** Dataset excerpts follows **
(** * The CDP protocol client of tiny-browser ([src/client.ts])

    A shallow embedding of [createClient]: the connection promise, the
    correlation-id counter, the pending-command table, the listener sets, and
    the three handlers installed on the socket.  JavaScript objects owned by
    the platform (promises, callbacks, the socket) are represented by the
    effects the client has on them, recorded in chronological order. *)

From Stdlib Require Import ZArith String List Lia.
From stdpp Require Import gmap strings list fin_maps pretty.

Local Open Scope string_scope.
Local Open Scope list_scope.
Local Open Scope stdpp_scope.
Local Set Warnings "-register-all".

(** ** Values *)

(** What [JSON.parse] returns.  An object is the list of its own properties;
    a property name occurs once (the parser keeps the last duplicate), and
    [assoc] reads the first binding.  Numbers are the integral ones: ids are
    integers, and the counter stays in the range where a JavaScript number
    represents every integer exactly. *)
Inductive json : Type :=
| JNull
| JBool (b : bool)
| JNum (n : Z)
| JStr (s : string)
| JArr (items : list json)
| JObj (fields : list (string * json)).

(** The JavaScript values the client handles: [undefined], parsed JSON, the
    [Error] of a refused command, and the event handed to [ws.onclose]. *)
Inductive value : Type :=
| undefined
| data (j : json)
| ErrorObj (message : string)
| EventObj (type : string).

(** JavaScript truthiness, as tested by [if (x)] and [x ? a : b]. *)
Definition truthy (v : value) : bool :=
  match v with
  | undefined => false
  | data JNull => false
  | data (JBool b) => b
  | data (JNum n) => negb (n =? 0)%Z
  | data (JStr s) => negb (String.eqb s "")
  | data (JArr _) | data (JObj _) => true
  | ErrorObj _ | EventObj _ => true
  end.

Fixpoint assoc (key : string) (fields : list (string * json)) : option json :=
  match fields with
  | [] => None
  | (k, v) :: rest => if String.eqb k key then Some v else assoc key rest
  end.

(** [Object.hasOwn(d, key)] together with the property found. *)
Definition own_property (d : json) (key : string) : option json :=
  match d with
  | JObj fields => assoc key fields
  | _ => None
  end.

(** Property read [d.key] on a parsed value other than [null]: an object
    yields its property or [undefined]; the names read by the client are
    [undefined] on booleans, numbers, strings and arrays. *)
Definition prop (d : json) (key : string) : value :=
  from_option data undefined (own_property d key).

(** An object literal [{ k1: v1, ... }] whose values are all defined. *)
Definition obj (fields : list (string * json)) : json := JObj fields.

(** ** Platform objects *)

Inductive ReadyState : Type := CONNECTING | OPEN | CLOSING | CLOSED.

#[global] Instance ReadyState_eq_dec : EqDecision ReadyState.
Proof. solve_decision. Defined.

(** A promise is known by its identity: the one made by
    [Promise.withResolvers] in [createClient], or the n-th made by
    [sendCommand]. *)
Inductive Promise : Type :=
| connectionPromise
| commandPromise (n : nat).

#[global] Instance Promise_eq_dec : EqDecision Promise.
Proof. solve_decision. Defined.

(** A callback is known by its reference.  The client calls callbacks, and
    a call is recorded with its argument; the body of a callback is no part
    of the client, and what it does to the client while it runs is given
    with the frame that has it called ([Reaction] below). *)
Abbreviation Callback := nat (only parsing).

(** What the client does to the platform. *)
Inductive Effect : Type :=
| WsSend (message : json)            (* ws.send(JSON.stringify(message)) *)
| WsClose                            (* ws.close() *)
| Resolve (p : Promise) (v : value)  (* the resolve function of p *)
| Reject (p : Promise) (v : value)   (* the reject function of p *)
| Call (cb : Callback) (arg : value) (* cb(arg) *)
| Uncaught (error : string)          (* an exception of the handler's own code *)
| Thrown (error : value).            (* an exception of a listener, leaving the handler *)

(** ** The client *)

Record Client : Type := mkClient {
  url : string;
  readyState : ReadyState;                      (* ws.readyState *)
  messageId : Z;                                (* let messageId = 0 *)
  eventListeners : gmap string (list Callback); (* Map<string, Set<callback>> *)
  pendingCommands : gmap Z Promise;             (* Map<number, {resolve, reject}> *)
  promises : nat;                               (* promises made by sendCommand *)
  trace : list Effect;
}.

Definition emit (e : Effect) (c : Client) : Client :=
  mkClient (url c) (readyState c) (messageId c) (eventListeners c)
           (pendingCommands c) (promises c) (trace c ++ [e]).

Definition set_readyState (s : ReadyState) (c : Client) : Client :=
  mkClient (url c) s (messageId c) (eventListeners c)
           (pendingCommands c) (promises c) (trace c).

Definition set_messageId (n : Z) (c : Client) : Client :=
  mkClient (url c) (readyState c) n (eventListeners c)
           (pendingCommands c) (promises c) (trace c).

Definition set_eventListeners (m : gmap string (list Callback)) (c : Client) : Client :=
  mkClient (url c) (readyState c) (messageId c) m
           (pendingCommands c) (promises c) (trace c).

Definition set_pendingCommands (m : gmap Z Promise) (c : Client) : Client :=
  mkClient (url c) (readyState c) (messageId c) (eventListeners c)
           m (promises c) (trace c).

(** [new Promise(...)] inside [sendCommand]: a fresh identity. *)
Definition new_Promise (c : Client) : Promise * Client :=
  (commandPromise (promises c),
   mkClient (url c) (readyState c) (messageId c) (eventListeners c)
            (pendingCommands c) (S (promises c)) (trace c)).

(** [createClient] once [new WebSocket(webSocketUrl)] has handed out a
    socket: the socket is CONNECTING, the registries are empty.  (The
    constructor can also throw; see [Construction] below.) *)
Definition createClient (webSocketUrl : string) : Client :=
  mkClient webSocketUrl CONNECTING 0 ∅ ∅ 0 [].

(** Keys of the two maps are compared by [SameValueZero]: a value finds a
    number key only when it is that number, a string key only when it is
    that string. *)
Definition number_key (v : value) : option Z :=
  match v with data (JNum n) => Some n | _ => None end.

Definition string_key (v : value) : option string :=
  match v with data (JStr s) => Some s | _ => None end.

Definition pending_get (c : Client) (v : value) : option Promise :=
  n ← number_key v; pendingCommands c !! n.

Definition pending_delete (v : value) (c : Client) : Client :=
  match number_key v with
  | Some n => set_pendingCommands (delete n (pendingCommands c)) c
  | None => c
  end.

Definition listeners_get (c : Client) (v : value) : option (list Callback) :=
  s ← string_key v; eventListeners c !! s.

(** [Set.prototype.add]: insertion order, no second copy. *)
Definition Set_add (cb : Callback) (s : list Callback) : list Callback :=
  if bool_decide (cb ∈ s) then s else s ++ [cb].

(** [listeners.forEach((callback) => callback(arg))] over listeners that
    return without calling the client: each is called, in order. *)
Definition forEach_call (arg : value) (listeners : list Callback) (c : Client) : Client :=
  foldl (fun c cb => emit (Call cb arg) c) c listeners.

(** [ws.onopen = () => resolveConnection()]. *)
Definition onopen (c : Client) : Client :=
  emit (Resolve connectionPromise undefined) c.

(** [ws.onclose = (e) => rejectConnection(e)]. *)
Definition onclose (e : value) (c : Client) : Client :=
  emit (Reject connectionPromise e) c.

(** The body of [ws.onmessage] once [JSON.parse] has returned a value other
    than [null]. *)
Definition dispatch (d : json) (c : Client) : Client :=
  match (if truthy (prop d "id") then pending_get c (prop d "id") else None) with
  | Some p =>
      let c := pending_delete (prop d "id") c in
      if truthy (prop d "error")
      then emit (Reject p (prop d "error")) c
      else emit (Resolve p (prop d "result")) c
  | None =>
      if truthy (prop d "method") then
        match listeners_get c (prop d "method") with
        | Some listeners => forEach_call (prop d "params") listeners c
        | None => c
        end
      else c
  end.

(** The text of an incoming frame, given by what [JSON.parse] makes of it:
    a [SyntaxError], or a value. *)
Inductive FrameText : Type :=
| Malformed (text : string)
| Parsed (d : json).

Definition JSON_parse (t : FrameText) : option json :=
  match t with Malformed _ => None | Parsed d => Some d end.

(** [ws.onmessage] when the listeners it calls return without calling the
    client.  [JSON.parse] throws on a malformed text, and reading [data.id]
    throws when the text is [null]. *)
Definition onmessage (event_data : FrameText) (c : Client) : Client :=
  match JSON_parse event_data with
  | None => emit (Uncaught "SyntaxError") c
  | Some JNull => emit (Uncaught "TypeError") c
  | Some d => dispatch d c
  end.

(** An optional string argument as the value the callee sees. *)
Definition string_arg (a : option string) : value :=
  from_option (fun s => data (JStr s)) undefined a.

(** [client.sendCommand(method, params = {}, sessionId?)].  An omitted
    argument is [None]. *)
Definition sendCommand (method : string) (params : option json)
    (sessionId : option string) (c : Client) : Promise * Client :=
  let params := default (obj []) params in
  if negb (bool_decide (readyState c = OPEN)) then
    (* Promise.reject(new Error("WebSocket is not open")) *)
    let '(p, c) := new_Promise c in
    (p, emit (Reject p (ErrorObj "WebSocket is not open")) c)
  else
    let id := (messageId c + 1)%Z in
    let c := set_messageId id c in
    let '(promise, c) := new_Promise c in
    let c := set_pendingCommands (<[id := promise]> (pendingCommands c)) c in
    let message :=
      match (if truthy (string_arg sessionId) then sessionId else None) with
      | Some sessionId =>
          obj [("id", JNum id); ("method", JStr method); ("params", params);
               ("sessionId", JStr sessionId)]
      | None => obj [("id", JNum id); ("method", JStr method); ("params", params)]
      end in
    (promise, emit (WsSend message) c).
** End of Dataset excerpts **
§ **Work instructions**:
Which of the lines in the data contain the string "truthy"? Return each one.

§ **Output of the exercise**:
Definition truthy (v : value) : bool :=
  match (if truthy (prop d "id") then pending_get c (prop d "id") else None) with
      if truthy (prop d "error")
      if truthy (prop d "method") then
      match (if truthy (string_arg sessionId) then sessionId else None) with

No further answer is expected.